**Work instructions:** Check each line of the data for "spec" and select those that have it.
Records for this exercise section start
(** [let handler = ..]. *)
Definition guard_handler (id : string) : LM Addr :=
  match timer_boundary id with
  | Some (bt_node_idx, _) =>
      lm_ok_or ("boundary timer on '" +:+ id
        +:+ "' has no outgoing flow — its handler target cannot be resolved")
        (first_successor_addr bt_node_idx)
  | None =>
      first ← lm_expect "has_errors implies error_boundaries is Some and non-empty"
                (head (error_boundaries id));
      lm_ok_or ("boundary error on '" +:+ id
        +:+ "' has no outgoing flow — its handler target cannot be resolved")
        (first_successor_addr first.1)
  end.

(** [let budget_max = ..]: the timer's budget, else the first error's. *)
Definition guard_budget_max (id : string) : option N :=
  match (bt ← timer_boundary id; boundary_failure_budget g (bt.1 : nat)) with
  | Some n => Some n
  | None => err ← head (error_boundaries id); boundary_failure_budget g (err.1 : nat)
  end.

(** From [PushI64] to the last arm: what precedes a guarded body. *)
Definition open_guard (id : string) (interrupting : bool) (handler : Addr) : LM unit :=
  (match timer_boundary id with
   | Some (_, spec) => emit (IPushI64 (u64_as_i64 (timer_spec_duration_ms spec)))
   | None => mret tt
   end) ≫= λ _,
  here ≫= λ guard_open_addr,
  (match guard_budget_max id with
   | Some max_failures =>
       match ScopeFailureBudget_new 1 max_failures with
       | Ok budget => put_guard_budget guard_open_addr budget
       | Err error => lm_fail (LReject ("boundary event on '" +:+ id
           +:+ "' has invalid failureBudget " +:+ show_N max_failures +:+ ": " +:+ error))
       end
   | None => mret tt
   end) ≫= λ _,
  emit (if interrupting then IV2Guard handler else IV2GuardN handler) ≫= λ _,
  (match timer_boundary id with
   | Some (_, spec) =>
       emit IV2GuardArmTimer ≫= λ _,
       match spec with
       | TSCycle _ max_fires => emit (IV2GuardTimerCycle max_fires)
       | _ => mret tt
       end
   | None => mret tt
   end) ≫= λ _,
  push_error_guard_arms id.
Records for this exercise section end
**Result of the task:**
   | Some (_, spec) => emit (IPushI64 (u64_as_i64 (timer_spec_duration_ms spec)))
   | Some (_, spec) =>
       match spec with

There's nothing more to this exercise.